Wednesday, October 20, 2010

Well, what a surprise


The Daily Telegraph print edition runs a front-page story headed, "Armed Forces will have to seek French help to fight a war". The on-line version does not share the headline, but the key part of the content remains the same.

"At an Anglo-French summit next month," we are told, "Mr Cameron will discuss with President Nicolas Sarkozy a range of options for greater partnership, including the creation of 'high readiness joint formations' composed of British and French personnel." Mr Cameron, we further learn, "told MPs the summit would produce 'some very exciting steps forward'".

There is the real agenda. This a direct continuation of the post-Maastricht defence policy espoused by Major, and supported by Portillo in 1996, and continued by Bair in St. Malo and beyond. The 1996 agreement was even reported by The Independent at the time.

"Anglo-French military co-operation is thriving in a number of areas, despite the anti-European rhetoric of the Secretary of State for Defence, Michael Portillo," the paper said. "An Anglo- French nuclear committee is said to meet regularly and to have made considerable progress since President Chirac came to power last May, although both sides are secretive about the committee's agenda."

You can bet both sides are "secretive", and they still are. But this is not helped by the current newspapers failing to make the links between then and now. Reporters have no memory of previous events and the media has no institutional memory. Every event is reported in isolation, without reference to the previous, linked developments.

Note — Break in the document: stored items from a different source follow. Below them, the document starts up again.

(** * Wholecell API proxy (wholecell-proxy.py): shallow embedding and
      verification of its forwarding contract.

    The Flask application is modelled as pure functions in a small
    state-and-exception monad.  The state is the log of outbound requests
    (every [requests.get] appends to it); the upstream service is an oracle
    that answers the n-th outbound request; the wall clock is a parameter.
    Log lines written through [logger] are observability only and are
    modelled where a property speaks about them (process start-up). *)

From Stdlib Require Import ZArith Ascii String PrimFloat.
From stdpp Require Import base decidable option list strings pretty gmap.

Local Open Scope Z_scope.
Set Warnings "-register-all".

(** ** Python values

    Every value this program handles is JSON-shaped: [None], [bool], [int],
    [float], [str], [list] and [dict].  A [dict] keeps insertion order, so it
    is an association list; lookups take the first binding of a key. *)

Inductive json : Type :=
| JNull
| JBool (b : bool)
| JInt (n : Z)
| JFloat (f : float)
| JStr (s : string)
| JList (l : list json)
| JDict (d : list (string * json)).

(** [bool(x)]: Python truthiness. *)
Definition truthy (x : json) : bool :=
  match x with
  | JNull => false
  | JBool b => b
  | JInt n => negb (n =? 0)
  | JFloat f => negb (PrimFloat.eqb f 0%float)
  | JStr s => negb (bool_decide (s = ""))
  | JList l => match l with [] => false | _ :: _ => true end
  | JDict d => match d with [] => false | _ :: _ => true end
  end.

(** [type(x).__name__] *)
Definition type_name (x : json) : string :=
  match x with
  | JNull => "NoneType"
  | JBool _ => "bool"
  | JInt _ => "int"
  | JFloat _ => "float"
  | JStr _ => "str"
  | JList _ => "list"
  | JDict _ => "dict"
  end.

Definition isinstance_dict (x : json) : bool :=
  match x with JDict _ => true | _ => false end.

Definition isinstance_list (x : json) : bool :=
  match x with JList _ => true | _ => false end.

(** Dictionary primitives on association lists. *)
Fixpoint dict_lookup (d : list (string * json)) (k : string) : option json :=
  match d with
  | [] => None
  | (k', v) :: rest => if bool_decide (k' = k) then Some v else dict_lookup rest k
  end.

(** [d[k] = v]: overwrite in place, or append a new key at the end. *)
Fixpoint dict_set (d : list (string * json)) (k : string) (v : json)
  : list (string * json) :=
  match d with
  | [] => [(k, v)]
  | (k', v') :: rest =>
      if bool_decide (k' = k) then (k', v) :: rest
      else (k', v') :: dict_set rest k v
  end.

Definition dict_keys (d : list (string * json)) : list string := d.*1.

(** An optional string as a Python value ([None] or a [str]). *)
Definition json_of_opt_str (o : option string) : json :=
  match o with None => JNull | Some s => JStr s end.

(** ** Exceptions

    A raised exception is described by what the [except] clauses of the
    program can observe: whether it is an instance of
    [requests.exceptions.Timeout], whether it is an instance of
    [requests.exceptions.ConnectionError], and [str(e)].  (In [requests]
    a connect-timeout is an instance of both classes.) *)

Record PyExn : Type := mkExn {
  exn_is_timeout : bool;
  exn_is_connection_error : bool;
  exn_str : string
}.

Definition AttributeError (msg : string) : PyExn := mkExn false false msg.
Definition KeyError (msg : string) : PyExn := mkExn false false msg.

(** ** Outbound requests and the upstream oracle *)

Record Request : Type := mkRequest {
  req_url : string;
  req_headers : list (string * string);
  req_params : option (list (string * string));
  req_timeout : Z
}.

(** What [requests.get] hands back when it returns: the status code, and
    what [response.json()] does when called (the decoded body, or the
    exception the decoder raises). *)
Record Response : Type := mkResponse {
  status_code : Z;
  json_body : PyExn + json
}.

(** The answer of the network to the n-th outbound request of a run. *)
Definition Upstream : Type := nat → Request → PyExn + Response.

(** ** The monad: a log of outbound requests, and exceptions *)

Definition M (A : Type) : Type := list Request → (PyExn + A) * list Request.

Definition raise {A} (e : PyExn) : M A := λ log, (inl e, log).

Definition ret {A} (a : A) : M A := λ log, (inr a, log).

Definition bind {A B} (m : M A) (k : A → M B) : M B :=
  λ log, match m log with
         | (inl e, log') => (inl e, log')
         | (inr a, log') => k a log'
         end.

Notation "'do' x <- m ; k" := (bind m (λ x, k))
  (at level 10, x pattern, m at level 100, k at level 200,
   format "'[v' 'do'  x  <-  m ; '/' k ']'").

(** [try: m except Exception as e: h e] *)
Definition try_except {A} (m : M A) (h : PyExn → M A) : M A :=
  λ log, match m log with
         | (inl e, log') => h e log'
         | (inr a, log') => (inr a, log')
         end.

Definition lift_result {A} (r : PyExn + A) : M A := λ log, (r, log).

(** [requests.get]: one outbound request, recorded in the log. *)
Definition requests_get (up : Upstream) (rq : Request) : M Response :=
  λ log, (up (length log) rq, log ++ [rq]).

Definition run {A} (m : M A) : (PyExn + A) * list Request := m [].

(** ** Configuration, the Basic-Auth header and process start-up *)

(** [base64.b64encode] on a byte string. *)
Definition b64_alphabet : string :=
  "ABCDEFGHIJKLMNOPQRSTUVWXYZabcdefghijklmnopqrstuvwxyz0123456789+/".

Definition b64_digit (n : N) : ascii :=
  default "="%char (String.get (N.to_nat n) b64_alphabet).

Fixpoint b64encode_bytes (bs : list N) : string :=
  match bs with
  | [] => ""
  | [a] =>
      String (b64_digit (a / 4)%N)
        (String (b64_digit ((a mod 4) * 16)%N) "==")
  | [a; b] =>
      String (b64_digit (a / 4)%N)
        (String (b64_digit ((a mod 4) * 16 + b / 16)%N)
           (String (b64_digit ((b mod 16) * 4)%N) "="))
  | a :: b :: c :: rest =>
      String (b64_digit (a / 4)%N)
        (String (b64_digit ((a mod 4) * 16 + b / 16)%N)
           (String (b64_digit ((b mod 16) * 4 + c / 64)%N)
              (String (b64_digit (c mod 64)%N) (b64encode_bytes rest))))
  end.

Fixpoint bytes_of_string (s : string) : list N :=
  match s with
  | EmptyString => []
  | String c s' => N_of_ascii c :: bytes_of_string s'
  end.

(** [s.encode('ascii')]: fails on any character outside ASCII. *)
Definition encode_ascii (s : string) : PyExn + list N :=
  let bs := bytes_of_string s in
  if forallb (λ b, (b <? 128)%N) bs then inr bs
  else inl (mkExn false false "UnicodeEncodeError").
(** * mpxgen: the MPX generator of [src/mpx_gen.c]

    A shallow embedding of [mpx_gen.c]: the sample formatter [postprocess],
    the teardown routine [terminate], the streaming function
    [generate_mpx] and the option handling of [main].

    - C [float] is IEEE binary32 and C [double] is IEEE binary64; both are
      modelled with the executable specification of the Standard Library
      ([SpecFloat], precision 24 / 53), arithmetic evaluated in the type
      of the operands (FLT_EVAL_METHOD 0).
    - C [int] is 32 bits wide, [short] 16 bits.
    - Every call that leaves the file (libao, libsamplerate, the baseband
      generator [fm_mpx], the RDS setters, the control pipe, stdio) is
      recorded as an [event] in a trace; what such a call returns is read
      from an environment [env], over which the theorems quantify.
    - An execution that would have undefined behaviour in C (an index out
      of bounds, a conversion whose result does not fit) ends in the
      outcome [Undefined].
    - Every call that leaves the file returns to its caller. The loop
      [for (;;)] of [generate_mpx] runs on fuel; a run that uses it up
      ends in the outcome [OutOfFuel].
    - A signal arrives between two calls that leave the file, when the
      statements up to the next call have been executed. [run_main] gives
      the runs in which none arrives, [run_main_signalled] those in which
      [terminate] runs as the handler of signals, at any point from the
      installation of the handlers on. *)

From Stdlib Require Import ZArith Lia List String Ascii Bool DecimalString.
From Stdlib Require Import DecimalN DecimalPos.
From Stdlib Require Import Floats.SpecFloat.
From stdpp Require Import base option list.

Open Scope Z_scope.

(** ** Floating point *)

Module Flt.

Definition float32 := spec_float.
Definition float64 := spec_float.

Definition f32_mul : float32 -> float32 -> float32 := SFmul 24 128.
Definition f32_div : float32 -> float32 -> float32 := SFdiv 24 128.
Definition f64_mul : float64 -> float64 -> float64 := SFmul 53 1024.
Definition f64_div : float64 -> float64 -> float64 := SFdiv 53 1024.

(** Conversion of an integer to [float] and to [double]
    (round to nearest, ties to even). *)
Definition f32_of_int (n : Z) : float32 := binary_normalize 24 128 n 0 false.
Definition f64_of_int (n : Z) : float64 := binary_normalize 53 1024 n 0 false.

(** The integral part of a floating-point number, fraction discarded. *)
Definition SFtrunc (x : spec_float) : option Z :=
  match x with
  | S754_zero _ => Some 0
  | S754_finite s m e => Some (cond_Zopp s (Z.shiftl (Zpos m) e))
  | S754_infinity _ | S754_nan => None
  end.

Definition in_range (lo hi v : Z) : bool := (lo <=? v) && (v <=? hi).

(** C conversion of a floating value to a signed integer type with the
    given range: defined only when the integral part is representable. *)
Definition to_integer (lo hi : Z) (x : spec_float) : option Z :=
  match SFtrunc x with
  | Some v => if in_range lo hi v then Some v else None
  | None => None
  end.

Definition SHRT_MIN := -32768.
Definition SHRT_MAX := 32767.
Definition INT_MIN := -2147483648.
Definition INT_MAX := 2147483647.

Definition short_of_float : float32 -> option Z := to_integer SHRT_MIN SHRT_MAX.
Definition int_of_double : float64 -> option Z := to_integer INT_MIN INT_MAX.

Definition is_finite (x : spec_float) : bool :=
  match x with
  | S754_zero _ | S754_finite _ _ _ => true
  | _ => false
  end.

Definition sign_of (x : spec_float) : bool :=
  match x with
  | S754_zero s | S754_infinity s | S754_finite s _ _ => s
  | S754_nan => false
  end.

End Flt.
Export Flt.

(** ** The Format Stage: [postprocess] *)

Definition DATA_SIZE : Z := 4096.
Definition OUTPUT_DATA_SIZE : Z := 8192.

(** What the three compound assignments of the loop body leave in
    [inbuf[i]]: [x / 10], then [* 32767], then [* (volume / 100)]. *)
Definition scale_sample (x : float32) : float32 :=
  f32_mul (f32_div x (f32_of_int 10)) (f32_of_int 32767).

Definition gain_factor (volume : float32) : float32 :=
  f32_div volume (f32_of_int 100).

Definition sample_value (x volume : float32) : float32 :=
  f32_mul (scale_sample x) (gain_factor volume).

(** The loop [for (int i = 0; i < inbufsize; i++)] with [j = 2 * i];
    [n] counts the iterations that remain. The index [j] is an [int]:
    [j += 2] must stay within [INT_MAX], also in the last iteration. *)
Fixpoint postprocess_loop (n i j : nat) (inbuf : list float32) (outbuf : list Z)
    (volume : float32) : option (list float32 * list Z) :=
  match n with
  | O => Some (inbuf, outbuf)
  | S n' =>
      match inbuf !! i with
      | None => None
      | Some x =>
          let y := sample_value x volume in
          match short_of_float y with
          | None => None
          | Some v =>
              if bool_decide (j + 1 < length outbuf)%nat then
                if bool_decide (Z.of_nat j + 2 <= INT_MAX) then
                  postprocess_loop n' (S i) (j + 2)
                    (<[i := y]> inbuf) (<[j := v]> (<[(j + 1)%nat := v]> outbuf)) volume
                else None
              else None
          end
      end
  end.

(** [void postprocess(float *inbuf, short *outbuf, size_t inbufsize, float volume)];
    the result is the contents of the two buffers on return, [None] when
    the execution has undefined behaviour. The counter [i] is an [int],
    as is [j]. *)
Definition postprocess (inbuf : list float32) (outbuf : list Z) (inbufsize : nat)
    (volume : float32) : option (list float32 * list Z) :=
  if bool_decide (Z.of_nat inbufsize <= INT_MAX)
  then postprocess_loop inbufsize 0 0 inbuf outbuf volume
  else None.

(** ** The C library's number parsers

    [atoi], [atof] and [strtol] belong to the C library; they are written
    out here after ISO C (7.22.1): leading white space is skipped, an
    optional sign is read, and the longest prefix that has the expected
    form is converted; when no such prefix exists the result is zero. *)

Module Libc.

Definition isspace (c : ascii) : bool :=
  let n := Z.of_N (N_of_ascii c) in
  (n =? 32) || ((9 <=? n) && (n <=? 13)).

Fixpoint skip_space (s : string) : string :=
  match s with
  | String c s' => if isspace c then skip_space s' else s
  | EmptyString => s
  end.

(** An optional ['+'] or ['-']; [true] stands for minus. *)
Definition read_sign (s : string) : bool * string :=
  match s with
  | String "-" s' => (true, s')
  | String "+" s' => (false, s')
  | _ => (false, s)
  end.

Definition digit_of (c : ascii) : option Z :=
  let n := Z.of_N (N_of_ascii c) in
  if (48 <=? n) && (n <=? 57) then Some (n - 48)
  else if (97 <=? n) && (n <=? 122) then Some (n - 87)
  else if (65 <=? n) && (n <=? 90) then Some (n - 55)
  else None.

Definition digit_in (base : Z) (c : ascii) : option Z :=
  match digit_of c with
  | Some d => if d <? base then Some d else None
  | None => None
  end.

(** The longest run of digits of the given base at the head of [s]:
    its value when continued from [acc], its length, and what follows. *)
Fixpoint read_digits (base : Z) (s : string) (acc : Z) (cnt : nat) : Z * nat * string :=
  match s with
  | String c s' =>
      match digit_in base c with
      | Some d => read_digits base s' (base * acc + d) (S cnt)
      | None => (acc, cnt, s)
      end
  | EmptyString => (acc, cnt, s)
  end.

Definition apply_sign (neg : bool) (v : Z) : Z := if neg then - v else v.

(** [atoi], on a string: a value that does not fit an [int] is
    undefined behaviour (7.22.1p1), rendered as [None]. *)
Definition atoi (s : string) : option Z :=
  let '(neg, s1) := read_sign (skip_space s) in
  let '(v, _, _) := read_digits 10 s1 0 0 in
  let r := apply_sign neg v in
  if in_range INT_MIN INT_MAX r then Some r else None.

(** [strtol] with base 16 and no end pointer, on a target whose [long] has
    32 bits: the optional prefix [0x] is skipped when a hexadecimal digit
    follows it, and a value out of range is clamped. *)
Definition LONG_MIN := -2147483648.
Definition LONG_MAX := 2147483647.

Definition skip_0x (s : string) : string :=
  match s with
  | String "0" (String x (String c s')) =>
      if ((x =? "x") || (x =? "X"))%char then
        match digit_in 16 c with
        | Some _ => String c s'
        | None => s
        end
      else s
  | _ => s
  end.

Definition strtol16 (s : string) : Z :=
  let '(neg, s1) := read_sign (skip_space s) in
  let '(v, _, _) := read_digits 16 (skip_0x s1) 0 0 in
  Z.max LONG_MIN (Z.min LONG_MAX (apply_sign neg v)).

(** The decimal number [n * 10 ^ e10], rounded to the nearest [double]. *)
Definition decimal_to_double (neg : bool) (n e10 : Z) : float64 :=
  match n with
  | Zpos p =>
      if 0 <=? e10 then
        match Zpos p * 10 ^ e10 with
        | Zpos q => binary_round 53 1024 neg q 0
        | _ => S754_nan
        end
      else
        match 10 ^ (- e10) with
        | Zpos q => f64_div (S754_finite neg p 0) (S754_finite false q 0)
        | _ => S754_nan
        end
  | _ => S754_zero neg
  end.

Definition lower (c : ascii) : ascii :=
  let n := N_of_ascii c in
  if ((65 <=? n) && (n <=? 90))%N then ascii_of_N (n + 32) else c.
(** C10, amended.  Every row gets the empty string as its comment when
    the table is loaded, and the data editor leaves that column open to
    edits like any other; a run in which the operator edits no comment
    cell appends only rows whose comment is the empty string. *)
Theorem comment_empty_unless_edited :
  (forall w df r,
      load_df w = Ok df -> In r df -> get "comment" r = Some (VStr ""))
  /\ (forall udf op w,
         Forall (fun e => edit_col e <> "comment") (edits op) ->
         forall t,
           In t (pricing_final (wh (run udf op w))) ->
           In t (pricing_final w) \/ get "comment" t = Some (VStr "")).
Proof.
  split.
  - intros w df r H Hr.
    pose proof (load_df_comment _ _ H) as F.
    rewrite Forall_forall in F. apply F. exact Hr.
  - intros udf op w Hes t Ht.
    destruct (run_final udf op w) as [F | [_ [sp [s1 [w' [H1 [_ F]]]]]]].
    { left. rewrite <- F. exact Ht. }
    rewrite F in Ht. apply in_app_or in Ht.
    destruct Ht as [Ht | Ht]; [left; exact Ht | right].
    destruct (price_management_inv _ _ _ _ H1) as [_ [_ [_ Hsp]]].
    destruct (Hsp sp eq_refl) as [df [brand [item [Hdf ->]]]].
    assert (K : Forall (fun r => get "comment" r = Some (VStr ""))
                  (stamped
                     (Streamlit.data_editor
                        (filter_brand_item brand item df) (edits op))
                     w')).
    { apply stamped_keeps; [discriminate|].
      apply data_editor_keeps; [exact Hes|].
      apply Forall_filter. eapply load_df_comment. exact Hdf. }
    rewrite Forall_forall in K. apply K. exact Ht.
Qed.
(** C3. The ignore-pattern rule of the path filter holds exactly when some
    pattern of the set, trimmed of leading and trailing slashes, occurs in
    the normalized relative path, or equals the final name, or the pattern
    ends with a slash and the relative path starts with it (read on the
    pattern as written or on the trimmed pattern, the rule is the same).
    With the ignore line [build/], every path starting with [build/] is
    excluded, and so is [build-tools/readme.md]. *)
Theorem C3_ignore_pattern_rule (rel : list string) (gitignore_patterns : list string) :
  (match_patterns (Path.path_str rel) (Path.name rel) gitignore_patterns = true
   <-> exists pattern, In pattern gitignore_patterns
        /\ pattern_excludes (Path.path_str rel) (Path.name rel) pattern)
  /\ (match_patterns (Path.path_str rel) (Path.name rel) gitignore_patterns = true
      <-> exists pattern, In pattern gitignore_patterns
           /\ pattern_excludes_trimmed (Path.path_str rel) (Path.name rel) pattern)
  /\ (In "build/" gitignore_patterns ->
      starts_with (Path.path_str rel) "build/" ->
      is_ignored rel gitignore_patterns = true)
  /\ is_ignored ["build-tools"; "readme.md"] ["build/"] = true.
Proof.
  split; [apply match_patterns_spec|].
  split.
  { rewrite match_patterns_spec. split; intros [q [Hin Hq]]; exists q;
      (split; [assumption | now apply pattern_excludes_trimmed_iff]). }
  split; [|reflexivity].
  intros Hin Hs. apply is_ignored_spec. right. apply match_patterns_spec.
  exists "build/". split; [assumption|].
  right; right. split; [exists "build"; reflexivity | assumption].
Qed.
(** X2.  On a table with numeric counters, [load_and_process_campaigns]
    returns a new frame and leaves every frame of the heap as it was.  The
    new frame has the rows of the parsed table, every column other than
    [cpa_BRL], [roas] and [ctr] is the parsed one, and these three are float
    columns with one entry per row. *)
Theorem load_keeps_table parsed sp rv im cl cv h :
  frame_wf parsed ->
  frame_get "spend_BRL" parsed = Some (SFloat sp) ->
  frame_get "revenue_BRL" parsed = Some (SFloat rv) ->
  frame_get "impressions" parsed = Some (SFloat im) ->
  frame_get "clicks" parsed = Some (SFloat cl) ->
  frame_get "conversions" parsed = Some (SFloat cv) ->
  exists v,
    load_and_process_campaigns parsed h
    = (inr (fresh (dom h)), <[fresh (dom h) := v]> h)
    /\ h !! fresh (dom h) = None
    /\ frame_wf v
    /\ nrows v = nrows parsed
    /\ (forall c, ~ In c derived -> frame_get c v = frame_get c parsed)
    /\ (forall c, In c derived ->
          exists xs, frame_get c v = Some (SFloat xs) /\ length xs = nrows parsed).
Proof.
  intros wf Hsp Hrv Him Hcl Hcv.
  pose proof (frame_wf_length _ _ _ wf Hsp) as Lsp.
  pose proof (frame_wf_length _ _ _ wf Hrv) as Lrv.
  pose proof (frame_wf_length _ _ _ wf Him) as Lim.
  pose proof (frame_wf_length _ _ _ wf Hcl) as Lcl.
  pose proof (frame_wf_length _ _ _ wf Hcv) as Lcv.
  cbn in Lsp, Lrv, Lim, Lcl, Lcv.
  exists (processed parsed sp rv im cl cv).
  split; [apply load_and_process_campaigns_run; assumption|].
  split; [apply not_elem_of_dom, is_fresh|].
  unfold processed.
  split; [|split; [reflexivity|split]].
  - repeat (apply frame_set_wf; [cbn; rewrite ratio_column_length; lia|]).
    assumption.
  - intros c Hc. cbn in Hc.
    rewrite !frame_get_set_ne by (intros ->; tauto). reflexivity.
  - intros c [<-|[<-|[<-|[]]]].
    + eexists. split; [rewrite !frame_get_set_ne by discriminate; apply frame_get_set_eq|].
      rewrite ratio_column_length; lia.
    + eexists. split; [rewrite !frame_get_set_ne by discriminate; apply frame_get_set_eq|].
      rewrite ratio_column_length; lia.
    + eexists. split; [apply frame_get_set_eq|].
      rewrite ratio_column_length; lia.
Qed.

(** X3.  Row by row, each derived metric is numerator / denominator where
    the denominator is greater than zero and NaN everywhere else, so a
    negative or NaN denominator gives NaN as a zero one does. *)
Theorem load_ratio_rows parsed sp rv im cl cv h :
  frame_wf parsed ->
  frame_get "spend_BRL" parsed = Some (SFloat sp) ->
  frame_get "revenue_BRL" parsed = Some (SFloat rv) ->
  frame_get "impressions" parsed = Some (SFloat im) ->
  frame_get "clicks" parsed = Some (SFloat cl) ->
  frame_get "conversions" parsed = Some (SFloat cv) ->
  exists df h' v cpa roas ctr,
    load_and_process_campaigns parsed h = (inr df, h')
    /\ h' !! df = Some v
    /\ frame_get "cpa_BRL" v = Some (SFloat cpa)
    /\ frame_get "roas" v = Some (SFloat roas)
    /\ frame_get "ctr" v = Some (SFloat ctr)
    /\ forall i,
         (forall n d, sp !! i = Some n -> cv !! i = Some d ->
            cpa !! i = Some (if fgt d zero then fdiv n d else NaN))
         /\ (forall n d, rv !! i = Some n -> sp !! i = Some d ->
               roas !! i = Some (if fgt d zero then fdiv n d else NaN))
         /\ (forall n d, cl !! i = Some n -> im !! i = Some d ->
               ctr !! i = Some (if fgt d zero then fdiv n d else NaN)).
Proof.
  intros wf Hsp Hrv Him Hcl Hcv.
  eexists _, _, _, _, _, _.
  split; [apply (load_and_process_campaigns_run parsed sp rv im cl cv); assumption|].
  split; [apply lookup_insert_eq|].
  unfold processed.
  split; [rewrite !frame_get_set_ne by discriminate; apply frame_get_set_eq|].
  split; [rewrite !frame_get_set_ne by discriminate; apply frame_get_set_eq|].
  split; [apply frame_get_set_eq|].
  intros i. repeat split; intros n d Hn Hd;
    apply (ratio_column_lookup _ _ i n d Hn Hd).
Qed.


Lemma ltb_irrefl s : String.ltb s s = false.
Proof.
  unfold String.ltb. pose proof (String.compare_antisym s s) as H.
  destruct (String.compare s s); [reflexivity | discriminate..].
Qed.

Thus, Cameron is able to talk about "a range of options", as if he was in charge, and had thought about the possibilities himself, rather than having had the Foreign Officer deliver them to him as part of an ongoing plan that is decades old. And that is how we are being sold out – small step, by small step, so slowly that the media doesn't notice and can't join up the dots.

The name of the game is "interdependence". Each member state of the EU is being robbed of the capability for independent action, thus being forced to rely on other member states. Through such a mechanism is the process of political integration driven.

The real irony, though, is that if we were to dispense with the annual payments to the EU - £18 billion and rising, we would not have needed to curtail spending on the Navy in the first place. But, of course, these things must not be mentioned in polite company, where European integration is simply a figment of the imagination of those horrid, uncouth eurosceptics.

So, gradually, we move into the end game. The sell-out will soon be complete, happening under our very noses while the clever-dicks sleep on, leaving Mr Cameron and his euroweenies to succeed where Hitler and the Axis powers never could - the destruction of the Royal Navy as an independent force.